The result was that effective environmental policies in both, the United States and worldwide, were delayed. Even now, saving energy such as driving less or insulating their homes remains for many US citizens a rather alien word.

The Union of Concerned Scientists UCS wants to change this. It counts 85’000 members, 150 staff members and is dedicated to scientific integrity. These days it launches a new campaign which promotes „Science and Democracy“. According to UCS program director Pallavi Phartiyal the activities are geared towards „the weight of evidence“ which means to point out to the public that science is based on facts.

Furthermore, science has a context, a body, so to speak, which is the society. We want to take everything, she says, „that comes under the broad umbrella of science, technology and innovation and really integrate it into the democratic process, into the governance and policy making process“.

This drive will mobilize the public, scientists and the media and emphasize the importance of science-based decisions in the policy process. This is the intellectual heritage of the enlightenment era, which the founders of the United States felt very much obliged to, stresses Ms. Phartiyal, thus also drawing a clear line between solid scientific thinking and creationists, who deny Darwin and believe in creation taught by the bible.

The UCS campaign shall be implemented with public forums. They will gather all over the United States the stakeholders of a region, policy makers, the public, representatives of the political parties, media, the business communities and churches. The purpose is to discuss topics and issues of common concern, provide scientific evidence and come to science-based decisions.
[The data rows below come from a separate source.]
(** ** The stacks *)

Definition off_page (x : Z) (m m' : Z -> Z) : Prop := forall z o, z <> x -> 0 <= o < 4096 -> m' (fr z + o) = m (fr z + o).
Lemma off_same x m m' l : off_page x m m' -> x ∉ l -> same_on m m' l.
Proof. intros E N z o Hz Ho. apply E; [|done]. by intros ->. Qed.
Lemma zeroes_same x m m' l : off_page x m m' -> x ∉ l -> Forall (zero_page m) l -> Forall (zero_page m') l.
Proof. intros E N F. eapply forall_ext; [exact F|]. intros z Hz. apply zero_page_ext. apply (off_same x); [done|]. intros ->%list_elem_of_singleton. done. Qed.
Lemma canary_same x m m' l : off_page x m m' -> x ∉ l -> Forall (fun y => m (fr y + PMM_POISON_CANARY_OFF) = PMM_POISON_CANARY) l -> Forall (fun y => m' (fr y + PMM_POISON_CANARY_OFF) = PMM_POISON_CANARY) l.
Proof. intros E N F. eapply forall_ext; [exact F|]. intros z Hz <-. apply E; [by intros ->|unfold PMM_POISON_CANARY_OFF; lia]. Qed.
Section Stacks.
Context (st : pmm) (B : gmap Z Z) (G : list cache) (T : list Z) (H : Z -> Z) (c : nat) (p : pmm_pcp) (g : cache) (x : Z) (m : Z -> Z).
Context (Hp : pcps st !! c = Some p) (Hg : G !! c = Some g) (Off : off_page x (mem st) m).
Lemma zero_push_sound : sound st B G (x :: T) H -> zero_count p < PMM_PCP_ZERO_LIMIT -> m (fr x) = zero_head p -> zero_page m x ->
  sound (rebucket c (set_zero (fr x) (u32 (zero_count p + 1)) p) m st) B (<[c := mkCache (plain g) (x :: zeroes g) (quar g)]> G) T H.
Proof.
  intros S Hz Lk Zp. pose proof (so_buckets _ _ _ _ _ S _ _ _ Hp Hg) as Bk. pose proof (nodup_at _ _ _ _ _ _ _ S Hg) as Nd. destruct (apart_at _ _ Nd) as (_ & _ & _ & _ & Ap). destruct (Ap x) as (A1 & A2 & A3). rewrite elem_of_cons in *.
  unfold PMM_PCP_ZERO_LIMIT in *. pose proof (bk_zcount _ _ _ Bk). eapply (sound_shift st B G (x :: T) T H c p _ g _ m S Hp Hg); [|unfold pages_of; cbn; solve_Permutation|done|].
  - destruct Bk. constructor; try done; cbn [plain zeroes quar set_zero head count zero_head zero_count q_head q_tail q_count length].
    + eapply chain_ext; [|done]. apply (off_same x); [done|tauto].
    + split; [done|]. rewrite Lk. eapply chain_ext; [|done]. apply (off_same x); [done|tauto].
    + rewrite u32_small by lia. lia.
    + rewrite u32_small by lia. unfold PMM_PCP_ZERO_LIMIT. lia.
    + constructor; [done|]. eapply zeroes_same; [done|tauto|done].
    + eapply chain_ext; [|done]. apply (off_same x); [done|tauto].
    + eapply canary_same; [done|tauto|done].
  - intros z o Ho Nz. apply Off; [|done]. intros ->. apply Nz. rewrite elem_of_app, elem_of_cons. tauto.
Qed.
Lemma zero_pop_sound l : sound st B G T H -> zeroes g = x :: l -> sound (rebucket c (set_zero (mem st (fr x)) (u32 (zero_count p - 1)) p) m st) B (<[c := mkCache (plain g) l (quar g)]> G) (x :: T) H.
Proof.
  intros S Ez. pose proof (so_buckets _ _ _ _ _ S _ _ _ Hp Hg) as Bk. pose proof (nodup_at _ _ _ _ _ _ _ S Hg) as Nd. destruct (apart_at _ _ Nd) as (_ & N2 & _ & _ & Ap). destruct (Ap x) as (A1 & A2 & A3). rewrite Ez in *. apply NoDup_cons in N2 as [Nx _].
  rewrite elem_of_cons in *. pose proof (bk_zcount _ _ _ Bk) as Zc. rewrite Ez in Zc. cbn [length] in Zc. eapply (sound_shift st B G T (x :: T) H c p _ g _ m S Hp Hg); [|unfold pages_of; cbn; rewrite Ez; solve_Permutation|done|].
  - destruct Bk. rewrite Ez in *. destruct bk_zero0 as [_ Cl]. apply Forall_cons in bk_zeroes0 as [_ Fl]. unfold PMM_PCP_ZERO_LIMIT in *. constructor; try done; cbn [plain zeroes quar set_zero head count zero_head zero_count q_head q_tail q_count].
    + eapply chain_ext; [|done]. apply (off_same x); [done|tauto].
    + eapply chain_ext; [|done]. apply (off_same x); [done|tauto].
    + rewrite u32_small by lia. lia.
    + rewrite u32_small by lia. unfold PMM_PCP_ZERO_LIMIT. lia.
    + eapply zeroes_same; [done|tauto|done].
    + eapply chain_ext; [|done]. apply (off_same x); [done|tauto].
    + eapply canary_same; [done|tauto|done].
  - intros z o Ho Nz. apply Off; [|done]. intros ->. apply Nz. rewrite elem_of_app. left. apply zeroes_sub. rewrite Ez. left.
Qed.
Lemma at_used z : sound st B G T H -> z ∈ pages_of g ++ T -> 0 < z < frame_count st /\ bit (bitmap st) z = true /\ H z = 0.
Proof. intros S Hz. apply (so_used _ _ _ _ _ S). apply elem_of_app in Hz as [Hz|Hz]; apply elem_of_app; [left; by eapply in_all|by right]. Qed.
Lemma plain_pop_sound l : sound st B G T H -> plain g = x :: l -> sound (rebucket c (set_plain (mem st (fr x)) (u32 (count p - 1)) p) m st) B (<[c := mkCache l (zeroes g) (quar g)]> G) T (hold x 1 H).
Proof.
  intros S Ep. pose proof (so_buckets _ _ _ _ _ S _ _ _ Hp Hg) as Bk. pose proof (nodup_at _ _ _ _ _ _ _ S Hg) as Nd. destruct (apart_at _ _ Nd) as (N1 & _ & _ & _ & Ap). destruct (Ap x) as (A1 & A2 & A3). rewrite Ep in *. apply NoDup_cons in N1 as [Nx _].
  rewrite elem_of_cons in *. pose proof (bk_count _ _ _ Bk) as Pc. rewrite Ep in Pc. cbn [length] in Pc. assert (Pm : x :: pages_of (mkCache l (zeroes g) (quar g)) ++ T ≡ₚ pages_of g ++ T) by (unfold pages_of; cbn; rewrite Ep; done).
  pose proof Nd as Nd'. rewrite <- Pm in Nd'. apply NoDup_cons in Nd' as [Nx' Nd']. assert (Sb : forall z, z ∈ pages_of (mkCache l (zeroes g) (quar g)) ++ T -> z <> x /\ z ∈ pages_of g ++ T).
  { intros z Hz. split; [by intros ->|]. rewrite <- Pm. by right. }
  apply (sound_move st B G T T H (hold x 1 H) c p _ g _ m S Hp Hg); unfold hold.
  - destruct Bk. rewrite Ep in *. destruct bk_plain0 as [_ Cl]. unfold PMM_PCP_LIMIT in *. constructor; try done; cbn [plain zeroes quar set_plain head count zero_head zero_count q_head q_tail q_count].
    + eapply chain_ext; [|done]. by apply (off_same x).
    + rewrite u32_small by lia. lia.
    + rewrite u32_small by lia. unfold PMM_PCP_LIMIT. lia.
    + eapply chain_ext; [|done]. apply (off_same x); [done|tauto].
    + eapply zeroes_same; [done|tauto|done].
    + eapply chain_ext; [|done]. apply (off_same x); [done|tauto].
    + eapply canary_same; [done|tauto|done].
  - done.
  - intros z Hz. left. by apply Sb.
  - intros z o Ho Nz _. apply Off; [|done]. intros ->. apply Nz. rewrite <- Pm. left.
  - intros z. cbn [plain]. rewrite Ep. destruct (Z.eqb_spec z x) as [->|N]; [|rewrite (bool_decide_ext (z ∈ l) (z ∈ x :: l)) by (rewrite elem_of_cons; tauto); done].
    rewrite bool_decide_eq_false_2, bool_decide_eq_true_2 by (done || left). destruct (at_used x S) as (_ & _ & ->); [rewrite <- Pm; left|done].
  - intros z Hz. destruct (Sb z Hz) as [N M]. rewrite (proj2 (Z.eqb_neq z x)) by done. by apply (at_used z S).
  - intros z. rewrite Ep. destruct (Z.eqb_spec z x) as [->|N]; [intros _; right; split; [left|done]|by left].
  - intros z _. by destruct (z =? x).
Qed.
Lemma plain_push_sound : sound st B G T H -> H x = 1 -> bit (pt_frames st) x = false -> count p < PMM_PCP_LIMIT -> m (fr x) = head p ->
  sound (rebucket c (set_plain (fr x) (u32 (count p + 1)) p) m st) B (<[c := mkCache (x :: plain g) (zeroes g) (quar g)]> G) T (hold x 0 H).
Proof.
  intros S Hx Np Hc Lk. pose proof (so_buckets _ _ _ _ _ S _ _ _ Hp Hg) as Bk. pose proof (nodup_at _ _ _ _ _ _ _ S Hg) as Nd. pose proof (bk_count _ _ _ Bk) as Pc. unfold PMM_PCP_LIMIT in Hc.
  assert (Nx : x ∉ pages_of g ++ T). { intros M. destruct (at_used x S M) as (_ & _ & X). lia. }
  assert (Nz : (x ∉ plain g) /\ (x ∉ zeroes g) /\ (x ∉ quar g)). { rewrite elem_of_app in Nx. split_and!; intros X; apply Nx; left; [by apply plain_sub|by apply zeroes_sub|by apply quar_sub]. }
  assert (Pm : pages_of (mkCache (x :: plain g) (zeroes g) (quar g)) ++ T = x :: pages_of g ++ T) by done.
  apply (sound_move st B G T T H (hold x 0 H) c p _ g _ m S Hp Hg); rewrite ?Pm; unfold hold.
  - destruct Bk. destruct Nz as (Nz1 & Nz2 & Nz3). constructor; try done; cbn [plain zeroes quar set_plain head count zero_head zero_count q_head q_tail q_count length].
    + split; [done|]. rewrite Lk. eapply chain_ext; [|done]. by apply (off_same x).
    + rewrite u32_small by lia. lia.
    + rewrite u32_small by lia. unfold PMM_PCP_LIMIT. lia.
    + eapply chain_ext; [|done]. by apply (off_same x).
    + by eapply zeroes_same.
    + eapply chain_ext; [|done]. by apply (off_same x).
    + by eapply canary_same.
  - by apply NoDup_cons.
  - intros z [->|Hz]%elem_of_cons; [right; lia|by left].
  - intros z o Ho _ Hz. apply Off; [|done]. intros ->. lia.
  - intros z. cbn [plain]. destruct (Z.eqb_spec z x) as [->|N]; [|rewrite (bool_decide_ext (z ∈ x :: plain g) (z ∈ plain g)) by (rewrite elem_of_cons; tauto); done].
    rewrite bool_decide_eq_true_2 by left. rewrite bool_decide_eq_false_2 by apply Nz. by rewrite Hx.
  - intros z [->|Hz]%elem_of_cons; [by rewrite Z.eqb_refl|]. destruct (Z.eqb_spec z x); [done|]. by apply (at_used z S).
  - intros z. destruct (z =? x); [done|by left].
  - intros z Pz. destruct (Z.eqb_spec z x) as [->|]; [congruence|done].
Qed.
End Stacks.
End PmmCache.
Scientific truth, even undistorted, is always like an onion with many layers. There has been abuse, of course, but it ususally gets detected. Even if scientific research manages to stay pure and does not get mixed up with selfish interests one question remains: Does the public go along with it?

The UCS initiative is an encouraging one which welcomes and includes citizens in the decision making process. In future, this will decide about sustainable research and whether it can be implemented – with the people, by the people, for the people, as Abraham Lincoln said. This is the most important layer, the ultimate truth.

Transparency and participation in research and science, technology and innovation, not only in the United States is opening a new chapter of democracy. Also Europe is heading into this direction. This EUSJA blog will periodically report on this increasingly important frontier and how we science journalists deal with it. Next week we’ll shift from Washington, D.C. to Brussels and take a close look at efforts undertaken by EU officials.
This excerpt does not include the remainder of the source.